(** * Azure::Core::Http::Response — header store and body-stream ownership

    Shallow embedding of [sdk/core/azure-core/src/http/response.cpp]:
    the accessors, the two [AddHeader] overloads and [SetBodyStream],
    together with the parts of the C++ standard library they rely on
    ([std::string] iterators, [std::find], [std::map::insert] and
    [std::unique_ptr] move assignment). *)

From Equations Require Import Equations.
From Stdlib Require Import Ascii String.
From stdpp Require Import gmap strings list.

Open Scope string_scope.

(** ** std::string and its iterators

    A [std::string] is a [string]; an iterator into it is the offset from
    [begin()], so [header.end()] is [String.length header].  Computations
    whose C++ counterpart would be undefined behaviour (reading through an
    iterator that is not dereferenceable, an invalid iterator range)
    yield [None]; every other computation yields [Some]. *)

Module StdString.

(** [*it] *)
Definition deref (s : string) (it : nat) : option ascii := String.get it s.

(** [std::find(first, last, c)]:
    [for (; first != last; ++first) if ( *first == c ) return first;
     return last;] *)
Equations? find (s : string) (first last : nat) (c : ascii) : option nat
  by wf (last - first) lt :=
  find s first last c with lt_dec first last := {
    | left _ with deref s first := {
        | Some x with decide (x = c) := {
            | left _ := Some first
            | right _ := find s (S first) last c }
        | None := None }
    | right _ with decide (first = last) := {
        | left _ := Some last
        | right _ := None } }.
Proof. lia. Qed.

(** [std::string(first, last)]: the characters of the range
    [[first, last)]. *)
Definition range (s : string) (first last : nat) : option string :=
  if decide (first ≤ last ∧ last ≤ String.length s)%nat
  then Some (String.substring first (last - first) s)
  else None.

End StdString.

(** ** std::unique_ptr<BodyStream>

    A [BodyStream] lives on the heap; the heap is the set of addresses of
    the streams that have not been destroyed.  A [unique_ptr] is either
    null or the address it owns. *)

Abbreviation addr := positive.
Abbreviation heap := (gset positive).
Abbreviation unique_ptr := (option positive).

Module UniquePtr.

(** [delete p] *)
Definition delete (p : addr) (h : heap) : heap := h ∖ {[p]}.

(** [u.release()]: hands out the owned address and leaves [u] null. *)
Definition release (u : unique_ptr) : unique_ptr * unique_ptr := (u, None).

(** [u.reset(p)]: stores [p], then deletes what [u] owned before. *)
Definition reset (u : unique_ptr) (p : unique_ptr) (h : heap)
  : unique_ptr * heap :=
  let old := u in
  (p, match old with Some q => delete q h | None => h end).

(** [dst = std::move(src)], that is [dst.reset(src.release())]. *)
Definition move_assign (dst src : unique_ptr) (h : heap)
  : unique_ptr * unique_ptr * heap :=
  let '(p, src') := release src in
  let '(dst', h') := reset dst p h in
  (dst', src', h').

(** [~unique_ptr()] *)
Definition destroy (u : unique_ptr) (h : heap) : heap :=
  match u with Some q => delete q h | None => h end.

End UniquePtr.

(** ** Response *)

(** Modelled from the spec: [HttpStatusCode] is an enumeration declared in
    [http/http.hpp]; only its identity matters here, so a status is the
    numeric code it stands for. *)
Definition HttpStatusCode := N.

(** The data members of [Response] (declared in [http/http.hpp], used in
    [response.cpp]). *)
Record Response := mkResponse {
  m_statusCode : HttpStatusCode;
  m_reasonPhrase : string;
  m_headers : gmap string string;
  m_bodyStream : unique_ptr
}.

Definition GetStatusCode (r : Response) : HttpStatusCode := m_statusCode r.

Definition GetReasonPhrase (r : Response) : string := m_reasonPhrase r.

Definition GetHeaders (r : Response) : gmap string string := m_headers r.

(** [std::map::insert(std::pair(k, v))]: inserts only when no element with
    an equivalent key exists. *)
Definition map_insert (k v : string) (m : gmap string string)
  : gmap string string :=
  match m !! k with
  | Some _ => m
  | None => <[k:=v]> m
  end.

(** [void Response::AddHeader(std::string const& name,
                              std::string const& value)] *)
Definition AddHeader (r : Response) (name value : string) : Response :=
  mkResponse (m_statusCode r) (m_reasonPhrase r)
             (map_insert name value (m_headers r)) (m_bodyStream r).

(** The characters ['\r'], ['\n'] and ['\t']. *)
Definition CR : ascii := "013"%char.
Definition LF : ascii := "010"%char.
Definition TAB : ascii := "009"%char.

(** [c == ' ' || c == '\t'] *)
Definition is_blank (c : ascii) : bool :=
  bool_decide (c = " "%char) || bool_decide (c = TAB).

(** The loop
    [while (start < header.end() && ( *start == ' ' || *start == '\t' ))
       ++start;] *)
Equations? skip_blanks (header : string) (start : nat) : option nat
  by wf (String.length header - start) lt :=
  skip_blanks header start with lt_dec start (String.length header) := {
    | left _ with StdString.deref header start := {
        | Some c with is_blank c := {
            | true := skip_blanks header (S start)
            | false := Some start }
        | None := None }
    | right _ := Some start }.
Proof. lia. Qed.

(** [void Response::AddHeader(std::string const& header)], the overload
    that parses one raw header line. *)
Definition AddHeaderLine (r : Response) (header : string) : option Response :=
  let start := 0 in
  end_ ← StdString.find header start (String.length header) ":"%char;
  if decide (end_ = String.length header) then
    Some r
  else
    headerName ← StdString.range header start end_;
    let start := end_ + 1 in
    start ← skip_blanks header start;
    end_ ← StdString.find header start (String.length header) CR;
    headerValue ← StdString.range header start end_;
    Some (AddHeader r headerName headerValue).

(** [void Response::SetBodyStream(std::unique_ptr<BodyStream> stream)]:
    the body, which leaves the by-value parameter in its moved-from
    state, followed by the destruction of that parameter on return. *)
Definition SetBodyStream_body (r : Response) (stream : unique_ptr)
  (h : heap) : Response * unique_ptr * heap :=
  let '(dst, stream', h') := UniquePtr.move_assign (m_bodyStream r) stream h in
  (mkResponse (m_statusCode r) (m_reasonPhrase r) (m_headers r) dst,
   stream', h').

Definition SetBodyStream (r : Response) (stream : unique_ptr)
  (h : heap) : Response * heap :=
  let '(r', stream', h') := SetBodyStream_body r stream h in
  (r', UniquePtr.destroy stream' h').

(** ** Vocabulary for stating properties *)

(** [contains s c]: the character [c] occurs in [s]. *)
Fixpoint contains (s : string) (c : ascii) : Prop :=
  match s with
  | EmptyString => False
  | String a s' => a = c ∨ contains s' c
  end.

(** Every character of [s] is a space or a horizontal tab. *)
Fixpoint all_blank (s : string) : bool :=
  match s with
  | EmptyString => true
  | String a s' => is_blank a && all_blank s'
  end.

(** [s] begins with a space or a horizontal tab. *)
Definition starts_blank (s : string) : bool :=
  match s with
  | EmptyString => false
  | String a _ => is_blank a
  end.

#[global] Instance contains_dec s c : Decision (contains s c).
Proof.
  induction s as [|a s IH]; simpl; [right; tauto|].
  destruct (decide (a = c)); [left; tauto|].
  destruct IH; [left; tauto | right; tauto].
Defined.

(** The text of [s] before its first [c]; all of [s] when [c] does not
    occur. *)
Fixpoint before (c : ascii) (s : string) : string :=
  match s with
  | EmptyString => EmptyString
  | String a s' => if decide (a = c) then EmptyString else String a (before c s')
  end.

(** The text of [s] after its first [c]. *)
Fixpoint after (c : ascii) (s : string) : string :=
  match s with
  | EmptyString => EmptyString
  | String a s' => if decide (a = c) then s' else after c s'
  end.
(** X8.  [Display] writes names and emails as they are.  A connected run
    adds to standard output three lines of its own (the success line, the
    heading, the JSON line), what gorm's logger prints, and, for each
    fetched record, one line plus one more for every newline in its name
    or email: a record takes exactly one line only if its texts hold no
    newline. *)
Theorem lines_of_a_run :
  forall w : World,
    reachable (store w) = true ->
    exists out : string,
      stdout (snd (main w)) = stdout w ++ out
      /\ count_byte newline out
         = (3 + list_sum (map record_newlines (elems (fetched (store w))))
            + logger_newlines (logger (store w)))%nat.
Proof.
  intros w Hr. rewrite (main_reachable w Hr). cbn [snd stdout].
  exists (report (logger (store w)) (fetched (store w))).
  split; [reflexivity | apply count_report].
Qed.

Lemma lines_of_a_run_witness :
  record_newlines nellie = 2%nat
  /\ length (elems (fetched (store with_nellie))) = 4%nat
  /\ exists out : string,
       stdout (snd (main with_nellie)) = stdout with_nellie ++ out
       /\ count_byte newline out = 9%nat.
Proof.
  split; [reflexivity|]. split; [reflexivity|].
  apply (lines_of_a_run with_nellie). reflexivity.
Defined.

(** X9.  A refused migration goes unnoticed too.  When the table is absent
    and the store refuses to create it, a connected run still ends
    normally: the insert and the query fail on the missing table, nothing
    is stored, and the script's own lines are the success line, the
    heading, no record line and [Users JSON: null], with what gorm's logger
    prints about the failed calls before and between them. *)
Theorem refused_migration_run :
  forall w : World,
    reachable (store w) = true ->
    table (store w) = None ->
    refuses (store w) OpMigrate = true ->
    fst (main w) = Done tt
    /\ table (store (snd (main w))) = None
    /\ stdout (snd (main w))
       = stdout w ++
         cat [logger (store w) CallOpen; logger (store w) CallAutoMigrate;
              logger (store w) CallCreate;
              "Dummy users created successfully."; nl;
              logger (store w) CallFind;
              "All Users:"; nl; "Users JSON: null"; nl].
Proof.
  intros w Hr Ht Hm. rewrite (main_reachable w Hr). cbn [fst snd store stdout].
  pose proof (migrated_refused (store w) Ht Hm) as Hmt.
  assert (Hs : table (seeded (store w)) = None).
  { unfold seeded. rewrite Create_table, Hmt.
    now destruct (refuses (migrated (store w)) OpInsert). }
  assert (Hf : fetched (store w) = nil_slice).
  { unfold fetched. fold (seeded (store w)). rewrite Find_result, Hs.
    now destruct (refuses (seeded (store w)) OpQuery). }
  split; [reflexivity|]. split.
  - now rewrite queried_table.
  - now rewrite Hf.
Qed.

Lemma refused_migration_run_witness :
  fst (main locked) = Done tt
  /\ table (store (snd (main locked))) = None
  /\ stdout (snd (main locked))
     = cat ["[error] statement failed"; nl;
            "[error] statement failed"; nl;
            "Dummy users created successfully."; nl;
            "[error] statement failed"; nl;
            "All Users:"; nl; "Users JSON: null"; nl].
Proof. apply (refused_migration_run locked); reflexivity. Defined.

(** X11.  The report of a run without records.  When [GetAllUsers] returns
    no record, a connected run prints no record line, and its last line is
    [Users JSON: null] if the slice returned is nil and [Users JSON: []]
    if it is an empty slice that is not nil. *)
Theorem report_without_records :
  forall w : World,
    reachable (store w) = true ->
    elems (fetched (store w)) = [] ->
    stdout (snd (main w))
    = stdout w ++
      cat [logger (store w) CallOpen; logger (store w) CallAutoMigrate;
           logger (store w) CallCreate;
           "Dummy users created successfully."; nl;
           logger (store w) CallFind;
           "All Users:"; nl;
           "Users JSON: ";
           if is_nil (fetched (store w)) then "null" else "[]";
           nl].
Proof.
  intros w Hr He. rewrite (main_reachable w Hr). cbn [snd stdout].
  unfold report. rewrite He.
  destruct (fetched (store w)) as [|l]; [reflexivity|].
  cbn [elems] in He. subst l. reflexivity.
Qed.

Lemma report_without_records_witness :
  (is_nil (fetched (store locked)) = true
   /\ stdout (snd (main locked))
      = cat ["[error] statement failed"; nl;
             "[error] statement failed"; nl;
             "Dummy users created successfully."; nl;
             "[error] statement failed"; nl;
             "All Users:"; nl; "Users JSON: null"; nl])
  /\ (is_nil (fetched (store read_only)) = false
      /\ stdout (snd (main read_only))
         = cat ["[error] permission denied"; nl;
                "Dummy users created successfully."; nl;
                "All Users:"; nl; "Users JSON: []"; nl]).
Proof.
  split; (split; [reflexivity|]).
  - apply (report_without_records locked); reflexivity.
  - apply (report_without_records read_only); reflexivity.
Defined.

# [EXERCISE DESCRIPTION]
Only the lines that contain the word "after" should be copied from the material.

# [TASK SOLUTION]
(** The text of [s] after its first [c]. *)
Fixpoint after (c : ascii) (s : string) : string :=
  | String a s' => if decide (a = c) then s' else after c s'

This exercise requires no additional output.